Monday, Mar. 10, 1986

American Notes Justice

His defenders claim that Ukrainian-born John Demjanjuk, 65, is nothing more than a quiet resident of the Cleveland suburb of Seven Hills, retired from his job in a Ford auto plant. But to his Israeli accusers, Demjanjuk is "Ivan the Terrible," who helped murder some 900,000 people at the Nazi death camp near Treblinka, Poland, in 1942 and 1943 and then slipped into the U.S. in 1952 as a "displaced person." Last week, after seven years of legal wrangling, the U.S. Supreme Court cleared the way for the extradition of Demjanjuk to Israel, where he will become the first Nazi since Adolf Eichmann in 1961 to stand trial. Compared with Eichmann, who was executed for shipping millions of Jews to death camps, Demjanjuk was small fry in Hitler's genocide machine.
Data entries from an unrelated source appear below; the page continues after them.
Lemma startup_live inits s :
  (∀ i, i ∈ inits → i32_MIN < priority i) → startup_inv inits [] s → live (names inits) s.
Proof using.
  intros Hpos Hs. split; [apply (si_init _ _ _ Hs)|apply (si_drop _ _ _ Hs)|].
  intros n [Hn|Hn]%elem_of_app; apply list_elem_of_fmap in Hn as (x & -> & Hx).
  - destruct (si_done _ _ _ Hs x Hx) as [v Hv]. exists v, (static_info drops x).
    split_and!; [done..|]. intros p [= <-]. by apply Hpos.
  - destruct x as [n v]. simpl. exists v, (const_info drops n). split_and!; [by apply (si_const _ _ _ Hs)|done|done].
Qed.

Lemma deref_live ns s n : live ns s → n ∈ ns → ∃ v, deref n s = Returned v ∧ statics s !! n ≫= value = Some v.
Proof using Hdrops.
  intros Hl Hn. destruct (lv_static _ _ Hl n Hn) as (v & im & Hst & Hdm & Him). exists v.
  unfold deref. rewrite Hst. cbn [info status value mbind option_bind]. split; [|done].
  rewrite check_live by (apply (lv_drop _ _ Hl) || (rewrite Hdm; apply drop_mode_range)).
  destruct (init_mode im) as [| | |p]; try done.
  by rewrite (lv_init _ _ Hl), (proj2 (Z.compare_lt_iff _ _)) by auto.
Qed.

Lemma assign_live ns s n v : live ns s → live ns (assign n v s).
Proof using.
  intros Hl. split; [apply (lv_init _ _ Hl)|apply (lv_drop _ _ Hl)|]. intros m Hm.
  destruct (lv_static _ _ Hl m Hm) as (w & im & Hst & Hi). cbn.
  destruct (decide (m = n)) as [->|].
  - rewrite lookup_alter_eq, Hst. by exists v, im.
  - rewrite lookup_alter_ne, Hst by done. by exists w, im.
Qed.

Definition access_name (a : access V) : nat := match a with Look n | Change n _ => n end.

Lemma main_runs ns acts s :
  live ns s → (∀ a, a ∈ acts → access_name a ∈ ns) →
  ∃ s', run_accesses acts s = Returned s' ∧ live ns s'.
Proof using Hdrops.
  revert s. induction acts as [|a acts IH]; intros s Hl Hacts; [by exists s|].
  assert (∃ s', run_access a s = Returned s' ∧ live ns s') as (s' & Hrun & Hl').
  { destruct (deref_live ns s (access_name a) Hl) as (v & Hv & _); [apply Hacts; list_mem|].
    destruct a as [n|n f]; simpl in *; unfold deref_mut; fold (deref n s); rewrite Hv; simpl; eexists; (split; [reflexivity|]);
      [done|by apply assign_live]. }
  cbn [run_accesses]. unfold mbind, outcome_bind. rewrite Hrun. apply IH; [done|]. intros a' Ha'. apply Hacts. list_mem.
Qed.

(** ** After [main] *)

Section shutdown.
Context (drop_reads : V → list nat) (ns : list nat) (start : program V).
Context (Hnd : NoDup drops.*1) (Hns : ∀ n, n ∈ drops.*1 → n ∈ ns).

(** The value that a static holds when the destructors begin. *)
Definition held (n : nat) : option V := statics start !! n ≫= value.
Context (Hreads : ∀ n v m, held n = Some v → m ∈ drop_reads v → m ∈ ns).

(** A static that the destructor of priority [p] may read: it is dropped later,
    or not at all. *)
Definition droppable_after (p : Z) (m : nat) : Prop := ∀ q, (m, q) ∈ drops → p < q.

Definition drop_sequenced : Prop :=
  ∀ n p v m, (n, p) ∈ drops → held n = Some v → m ∈ drop_reads v → droppable_after p m.

Record shutdown_inv (gone : list (nat * Z)) s : Prop := {
  sh_init : CUR_INIT_PRIO s = i32_MIN;
  sh_drop : CUR_DROP_PRIO s = i32_MIN;
  sh_done n : n ∈ gone.*1 → ∃ im, statics s !! n = Some (StaticC None im 2);
  sh_live n : n ∈ ns → n ∉ gone.*1 → ∃ v im, statics s !! n = Some (StaticC (Some v) im 1) ∧ held n = Some v ∧
    drop_mode im = drop_mode_of drops n ∧ ∀ p, init_mode im = ProgramConstructor p → i32_MIN < p;
}.

Lemma drop_mode_dropped n p : (n, p) ∈ drops → drop_mode_of drops n = ProgramDestructor p.
Proof using Hnd. intros Hn. unfold drop_mode_of. by rewrite (elem_of_list_to_map_1 _ n p). Qed.

Lemma dropped_once n p q : (n, p) ∈ drops → (n, q) ∈ drops → p = q.
Proof using Hnd.
  intros Hp Hq. apply drop_mode_dropped in Hp. apply drop_mode_dropped in Hq. congruence.
Qed.

(** The state in which the destructor of a value runs. *)
Abbreviation dropping n p s :=
  (update n (λ this, StaticC None (info this) (status this)) (set_drop_prio p s)).

Lemma deref_dropping gone n p rest s m :
  shutdown_inv gone s → drops = gone ++ (n, p) :: rest →
  (∀ d, d ∈ gone → d.2 <= p) → m ∈ ns →
  (∃ v, deref m (dropping n p s) = Returned v ∧ droppable_after p m) ∨
  (deref m (dropping n p s) = Panicked ∧ ¬ droppable_after p m).
Proof using Hnd Hns Hdrops.
  intros Hs Heq Hle Hm. unfold deref. cbn [statics update set_drop_prio].
  assert ((n, p) ∈ drops) as Hn by (rewrite Heq; list_mem).
  assert (n ∉ gone.*1) as Hnew.
  { pose proof Hnd as Hnd'. rewrite Heq, fmap_app, fmap_cons in Hnd'.
    apply NoDup_app in Hnd' as (_ & Hd & _). intros Hin. apply (Hd n Hin). list_mem. }
  destruct (decide (m = n)) as [->|Hmn].
  { destruct (sh_live _ _ Hs n Hm Hnew) as (v & im & Hst & _ & Hdm & _).
    rewrite lookup_alter_eq, Hst. cbn [fmap option_fmap option_map info status value].
    unfold check_access. cbn. rewrite Hdm, (drop_mode_dropped n p Hn), Z.compare_refl.
    right. split; [done|]. intros Hr. specialize (Hr p Hn). lia. }
  rewrite lookup_alter_ne by done.
  destruct (decide (m ∈ gone.*1)) as [Hg|Hg].
  { destruct (sh_done _ _ Hs m Hg) as [im ->]. right. split; [done|].
    apply list_elem_of_fmap in Hg as ([m' q] & -> & Hq). intros Hr.
    specialize (Hr q ltac:(rewrite Heq; list_mem)). specialize (Hle _ Hq). simpl in Hle. lia. }
  destruct (sh_live _ _ Hs m Hm Hg) as (v & im & -> & _ & Hdm & Him). cbn [info status value].
  unfold check_access. cbn. rewrite Hdm, (sh_init _ _ Hs).
  assert ((match init_mode im with
           | ProgramConstructor prio =>
               match i32_MIN ?= prio with
               | Eq => Err NotSequencedAfterInit | Gt => Err UnexpectedInitOrder | Lt => Ok tt
               end
           | _ => Ok tt
           end) = Ok tt) as ->.
  { destruct (init_mode im) as [| | |q]; try done. by rewrite (proj2 (Z.compare_lt_iff _ _)) by auto. }
  unfold drop_mode_of. destruct ((list_to_map drops : gmap nat Z) !! m) as [q|] eqn:Eq.
  - apply elem_of_list_to_map_2 in Eq. assert (p < q → droppable_after p m) as Hgood.
    { intros Hlt q' Hq'. by rewrite (dropped_once m q' q Hq' Eq). }
    destruct (Z.compare_spec p q) as [->|Hlt|Hgt]; [right|left; eauto|right];
      (split; [done|]; intros Hr; specialize (Hr q Eq); lia).
  - left. exists v. split; [done|]. intros q Hq. by rewrite (elem_of_list_to_map_1 _ m q Hnd Hq) in Eq.
Qed.

(** One destructor. *)
Lemma droper_inv gone n p rest s :
  shutdown_inv gone s → drops = gone ++ (n, p) :: rest → (∀ d, d ∈ gone → d.2 <= p) →
  (∃ s', __static_init_droper drop_reads n s = Returned s' ∧ shutdown_inv (gone ++ [(n, p)]) s' ∧
     ∀ v m, held n = Some v → m ∈ drop_reads v → droppable_after p m) ∨
  (__static_init_droper drop_reads n s = Panicked ∧
     ∃ v m, held n = Some v ∧ m ∈ drop_reads v ∧ ¬ droppable_after p m).
Proof using Hnd Hns Hdrops Hreads.
  intros Hs Heq Hle. assert ((n, p) ∈ drops) as Hn by (rewrite Heq; list_mem).
  assert (n ∉ gone.*1) as Hnew.
  { pose proof Hnd as Hnd'. rewrite Heq, fmap_app, fmap_cons in Hnd'.
    apply NoDup_app in Hnd' as (_ & Hd & _). intros Hin. apply (Hd n Hin). list_mem. }
  assert (n ∈ ns) as Hnns by (apply Hns, list_elem_of_fmap; by exists (n, p)).
  destruct (sh_live _ _ Hs n Hnns Hnew) as (v & im & Hst & Hheld & Hdm & Him).
  rewrite (drop_mode_dropped n p Hn) in Hdm.
  unfold __static_init_droper. cbn [raw_drop debug_statics]. unfold drop. rewrite Hst, Hdm.
  unfold drop_value, mbind, outcome_bind.
  destruct (read_all_split (droppable_after p) (drop_reads v) (dropping n p s)) as [(vs & -> & Hvs)|(-> & m & Hm & Hbad)].
  - intros m Hm. eapply deref_dropping; eauto.
  - left. eexists. split; [done|]. split.
    + split; [apply (sh_init _ _ Hs)|done|..]; intros m; cbn; rewrite fmap_app.
      * intros [Hm|Hm%list_elem_of_singleton]%elem_of_app.
        -- assert (m ≠ n) by (by intros ->). rewrite !lookup_alter_ne by done. by apply (sh_done _ _ Hs).
        -- simpl in Hm. subst m. rewrite !lookup_alter_eq, Hst. by eexists.
      * intros Hm Hg. assert (m ≠ n) by (intros ->; apply Hg, elem_of_app; right; by apply list_elem_of_singleton).
        rewrite !lookup_alter_ne by done. apply (sh_live _ _ Hs); [done|]. intros Hin. apply Hg, elem_of_app. by left.
    + intros v' m Hv' Hm. apply Hvs. congruence.
  - right. split; [done|]. by exists v, m.
Qed.

Lemma shutdown_steps gone rest s :
  shutdown_inv gone s → drops = gone ++ rest → StronglySorted (λ d e, d.2 <= e.2) drops →
  (∃ s', shutdown drop_reads rest.*1 s = Returned s' ∧ shutdown_inv drops s' ∧
     ∀ n p v m, (n, p) ∈ rest → held n = Some v → m ∈ drop_reads v → droppable_after p m) ∨
  (shutdown drop_reads rest.*1 s = Panicked ∧
     ∃ n p v m, (n, p) ∈ rest ∧ held n = Some v ∧ m ∈ drop_reads v ∧ ¬ droppable_after p m).
Proof using Hnd Hns Hdrops Hreads.
  revert gone s. induction rest as [|[n p] rest IH]; intros gone s Hs Heq Hsort.
  { left. exists s. rewrite app_nil_r in Heq. rewrite Heq. split_and!; [done..|]. by intros ???? ?%elem_of_nil. }
  assert (∀ d, d ∈ gone → d.2 <= p) as Hle.
  { intros d Hd. rewrite Heq in Hsort. apply (StronglySorted_app_1_elem_of _ _ _ d (n, p) Hsort); [done|list_mem]. }
  rewrite fmap_cons. cbn [shutdown fst]. unfold mbind, outcome_bind.
  destruct (droper_inv gone n p rest s Hs Heq Hle) as [(s1 & -> & Hs1 & Hr)|(-> & v & m & ?)].
  - destruct (IH (gone ++ [(n, p)]) s1 Hs1) as [(s' & -> & Hs' & Hlt)|(-> & n' & p' & v & m & Hin & ?)];
      [by rewrite <- (assoc_L (++))|done|left|right].
    + exists s'. split_and!; [done..|].
      intros n' p' v m [[= -> ->]|Hin]%elem_of_cons; [apply Hr|by apply Hlt].
    + split; [done|]. exists n', p', v, m. split; [list_mem|done].
  - right. split; [done|]. exists n, p, v, m. split; [list_mem|done].
Qed.
End shutdown.
End debug.

(** ** Without the checks

    What is left of a static when its checks are compiled out. *)
Section erasure.
Context {V : Type} (drop_reads : V → list nat).
Implicit Types s : program V.

Definition erase s : release.program V := value <$> statics s.

Lemma erase_lookup n s : erase s !! n = value <$> statics s !! n.
Proof using. apply (lookup_fmap (M:=gmap nat)). Qed.

(** The order of the steps of a run that succeeds. *)
Lemma bind_returned {A B} (o : outcome A) (k : A → outcome B) b :
  o ≫= k = Returned b → ∃ a, o = Returned a ∧ k a = Returned b.
Proof using. destruct o as [a| | | |]; try done. by exists a. Qed.

Lemma erase_update n f v s :
  (∀ this, value (f this) = v) → erase (update n f s) = alter (λ _, v) n (erase s).
Proof using.
  intros Hf. unfold erase, update, release.program, release.Static. cbn [statics]. apply (map_eq (M:=gmap nat)). intros m. rewrite lookup_fmap.
  destruct (decide (n = m)) as [->|].
  - rewrite !lookup_alter_eq, lookup_fmap. destruct (statics s !! m); simpl; [by rewrite Hf|done].
  - by rewrite !lookup_alter_ne, lookup_fmap by done.
Qed.

Lemma erase_same_value n f s : (∀ this, value (f this) = value this) → erase (update n f s) = erase s.
Proof using.
  intros Hf. unfold erase, update, release.program, release.Static. cbn [statics]. apply (map_eq (M:=gmap nat)). intros m. rewrite !lookup_fmap.
  destruct (decide (n = m)) as [->|].
  - rewrite lookup_alter_eq. destruct (statics s !! m); simpl; [by rewrite Hf|done].
  - by rewrite lookup_alter_ne by done.
Qed.

Lemma deref_erase n s v : deref n s = Returned v → release.deref n (erase s) = Returned v.
Proof using.
  unfold deref, release.deref. rewrite erase_lookup. destruct (statics s !! n) as [this|]; [|done].
  destruct (check_access _ _ _); [|done]. simpl. by destruct (value this).
Qed.

Lemma read_all_erase ns s vs : read_all ns s = Returned vs → read_all ns (erase s) = Returned vs.
Proof using.
  revert vs. induction ns as [|n ns IH]; intros vs; [done|]. cbn [read_all].
  intros (v & Hv & (vs' & Hvs & [= <-])%bind_returned)%bind_returned.
  cbn [raw_deref debug_statics] in Hv. apply deref_erase in Hv.
  cbn [raw_deref release_statics]. rewrite Hv. simpl. by rewrite (IH vs' Hvs).
Qed.

Lemma initializer_erase i s s' :
  __static_init_initializer i s = Returned s' → __static_init_initializer i (erase s) = Returned (erase s').
Proof using.
  unfold __static_init_initializer. intros (vs & Hvs & [= <-])%bind_returned. apply read_all_erase in Hvs.
  cbn [raw_set_init_prio raw_set_to debug_statics release_statics] in *.
  change (erase (__set_init_prio (priority i) s)) with (erase s) in Hvs. unfold release.__set_init_prio.
  rewrite Hvs. simpl. do 2 f_equal.
  change (erase (__set_init_prio i32_MIN ?x)) with (erase x).
  change (erase s) with (erase (__set_init_prio (priority i) s)). unfold release.set_to. symmetry.
  by apply erase_update.
Qed.

Lemma startup_erase inits s s' :
  startup inits s = Returned s' → startup inits (erase s) = Returned (erase s').
Proof using.
  revert s. induction inits as [|i inits IH]; intros s; cbn [startup]; [by intros [= ->]|].
  intros (s1 & Hs1 & Hs')%bind_returned. rewrite (initializer_erase i s s1 Hs1). by apply IH.
Qed.

Lemma access_erase a s s' : run_access a s = Returned s' → run_access a (erase s) = Returned (erase s').
Proof using.
  destruct a as [n|n f]; cbn [run_access]; intros (v & Hv%deref_erase & [= <-])%bind_returned;
    cbn [raw_deref raw_deref_mut release_statics]; unfold release.deref_mut; fold (release.deref n (erase s));
    rewrite Hv; simpl; [done|].
  f_equal. symmetry. by apply erase_update.
Qed.

Lemma accesses_erase acts s s' :
  run_accesses acts s = Returned s' → run_accesses acts (erase s) = Returned (erase s').
Proof using.
  revert s. induction acts as [|a acts IH]; intros s; cbn [run_accesses]; [by intros [= ->]|].
  intros (s1 & Hs1 & Hs')%bind_returned. rewrite (access_erase a s s1 Hs1). by apply IH.
Qed.

Lemma drop_value_erase v s s' :
  drop_value drop_reads v s = Returned s' → s' = s ∧ drop_value drop_reads v (erase s) = Returned (erase s).
Proof using.
  unfold drop_value. intros (vs & Hvs%read_all_erase & [= <-])%bind_returned. by rewrite Hvs.
Qed.
Lemma lightCall_setLightParameters sh w :
  readAll lightCall (issued (setLightParameters env sh) w)
  = issued (setLightParameters env sh) w.
Proof.
  rewrite issued_setLightParameters.
  destruct (Light_isLightingEnabled env); [|reflexivity].
  cbn [readAll lightCall String.eqb orb]. rewrite readAll_app.
  rewrite (readAll_map_all lightCall _
             (fun light => Light_addToShader light sh)) by reflexivity.
  reflexivity.
Qed.

Lemma lightCall_drawWithAttributes sh d mode n w :
  readAll lightCall (issued (drawWithAttributes env sh d mode n) w) = [].
Proof.
  unfold issued, drawWithAttributes, when, bind.
  destruct (0 <=? _)%Z, (0 <=? _)%Z, (0 <=? _)%Z, (0 <=? _)%Z; reflexivity.
Qed.

(** X12. In the shader pipeline an executed draw sets the light parameters
    of its shader before the draw call, in this order: with lighting
    enabled, [sf_LightCount] to the number of enabled lights, then every
    enabled light once, in order, then [sf_ViewerPosition] to the position
    of the current view; with lighting disabled, [sf_LightCount] to 0 and
    nothing else.  So the light count is always the number of lights
    uploaded, and nothing about lights follows the draw call. *)
Theorem light_count_matches_uploads (s : Submission) (w : World)
  (defaultShader : ShaderPtr) :
  m_defaultShader (target w) = Some defaultShader ->
  nothingToDraw s = false ->
  activate_result env (activations w) = true ->
  let calls := issued (draw env s) w in
  let shader := shaderOfDraw defaultShader s in
  readAll lightCall calls
  = (if Light_isLightingEnabled env then
       Shader_setParameter shader "sf_LightCount"
         (UInt (Z.of_nat (length (Light_getEnabledLights env))))
       :: map (fun light => Light_addToShader light shader)
            (Light_getEnabledLights env)
       ++ [Shader_setParameter shader "sf_ViewerPosition"
             (UVector3
                (View.getPosition (m_view (target (final (draw env s) w)))))]
     else [Shader_setParameter shader "sf_LightCount" (UInt 0)])
  /\ readAll lightCall (afterDraw calls) = []
  /\ readAll lightUploaded calls
     = (if Light_isLightingEnabled env
        then map (fun light => (light, shader)) (Light_getEnabledLights env)
        else [])
  /\ readAll lightCountSet calls
     = [(shader, Z.of_nat (length (readAll lightUploaded calls)))]
  /\ readAll viewerPositionSet calls
     = (if Light_isLightingEnabled env
        then [(shader,
               View.getPosition (m_view (target (final (draw env s) w))))]
        else []).
Proof.
  intros Hds Hs Hact calls shader.
  destruct (draw_shader_pipeline s w defaultShader Hds Hs Hact)
    as (pre & Hc & Hn & Hpre).
  destruct (draw_protocol env s w Hs Hact) as (_ & Ht & _).
  unfold calls. rewrite Hc, Ht.
  set (w1 := afterTrack (statesOf s) (prepared env w)).
  fold shader.
  destruct (setLightParameters_reads shader w1) as (_ & _ & _ & L4 & L5 & L6).
  destruct (drawWithAttributes_attributes shader (attributeData s) (modeOf s)
              (vertexCountOf s) w1) as (_ & _ & D3 & _ & D5 & D6 & D7).
  assert (Hl : count DrawArrays (issued (setLightParameters env shader) w1) = 0)
    by (apply count_setLightParameters; discriminate).
  rewrite !afterDraw_app by assumption.
  rewrite !readAll_app, L4, L5, L6, D3, D5, D6, D7.
  rewrite lightCall_setLightParameters, lightCall_drawWithAttributes.
  rewrite (readAll_map_quiet lightCall) by reflexivity.
  rewrite (readAll_quiet lightCall (resetCall false) pre)
    by (try assumption; intros c H; apply lightCall_resetCall, H).
  rewrite (readAll_quiet lightUploaded (resetCall false) pre)
    by (try assumption; intros c H; apply resetCall_reads_nothing, H).
  rewrite (readAll_quiet lightCountSet (resetCall false) pre)
    by (try assumption; intros c H; apply resetCall_reads_nothing, H).
  rewrite (readAll_quiet viewerPositionSet (resetCall false) pre)
    by (try assumption; intros c H; apply resetCall_reads_nothing, H).
  rewrite issued_setLightParameters.
  cbn [app protocolTarget m_view]. rewrite !app_nil_r.
  assert (Hv : m_view (target w1) = m_view (target (prepared env w))).
  { unfold w1, afterTrack.
    destruct (m_defaultShader (target (prepared env w))); [|reflexivity].
    destruct (RenderStates.shader (statesOf s)); reflexivity. }
  rewrite Hv.
  destruct (Light_isLightingEnabled env);
    [rewrite length_map|]; repeat split; reflexivity.
Qed.


(** *** Setting the persistent states *)

Lemma persistent_protocolCall b c :
  protocolCall b c = true -> persistentStateCall c = false.
Proof. destruct b, c; simpl; try discriminate; reflexivity. Qed.

Lemma perform_states_set op w :
  glStatesSet (m_cache (target w)) = true ->
  leavesStatesAlone op = true ->
  glStatesSet (m_cache (target (final (perform env op) w))) = true
  /\ Forall (fun c => persistentStateCall c = false) (issued (perform env op) w).
Proof.
  intros Hgl Hop. destruct op; try discriminate Hop; cbn [perform].
  - rewrite final_clear, issued_clear. split; [exact Hgl|].
    destruct (activate_result env _); repeat constructor.
  - rewrite final_setView, issued_setView. split; [exact Hgl|constructor].
  - destruct (nothingToDraw s) eqn:Hs.
    { unfold issued, final. rewrite draw_nothing by assumption.
      split; [exact Hgl|constructor]. }
    destruct (activate_result env (activations w)) eqn:Hact.
    2:{ unfold issued, final. rewrite draw_inactive by assumption.
        split; [exact Hgl|constructor]. }
    destruct (draw_protocol env s w Hs Hact) as (Hc & Ht & _).
    rewrite Hc, Ht, prepared_set, issued_ensureGLStates_set by assumption.
    split; [exact Hgl|]. cbn [app].
    apply (List.Forall_impl _ (persistent_protocolCall (legacy (activated w)))).
    apply protocolCall_protocolCalls.
  - rewrite final_popGLStates, issued_popGLStates. split; [exact Hgl|].
    destruct (activate_result env _); [|constructor].
    destruct (isNull _); repeat constructor.
Qed.

(** X13. Once the persistent states are set they stay set: no sequence of
    draws, clears, view changes and [popGLStates] clears the flag, and none
    of these operations issues any of the calls that set the persistent
    states again. *)
Theorem persistent_states_stay_set (ops : list Operation) (w : World) :
  glStatesSet (m_cache (target w)) = true ->
  forallb leavesStatesAlone ops = true ->
  glStatesSet (m_cache (target (final (performAll env ops) w))) = true
  /\ Forall (fun c => persistentStateCall c = false)
       (issued (performAll env ops) w).
Proof.
  revert w. induction ops as [|op ops IH]; intros w Hgl Hops.
  - split; [exact Hgl|constructor].
  - simpl in Hops. apply andb_true_iff in Hops. destruct Hops as [Hop Hops].
    destruct (perform_states_set op w Hgl Hop) as (H1 & H2).
    destruct (IH _ H1 Hops) as (H3 & H4).
    rewrite final_performAll_cons, issued_performAll_cons.
    split; [exact H3|]. apply Forall_app. split; assumption.
Qed.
A prisoner of war who switched sides and volunteered for the SS, he performed his camp duties with sadistic relish, according to court papers and Treblinka ; survivors. Critics in Israel question the purpose of trying Demjanjuk more than 40 years after his alleged crimes, but prosecutors are determined. They plan to stage an Eichmann-like trial, even using the glass booth that shielded the notorious Nazi.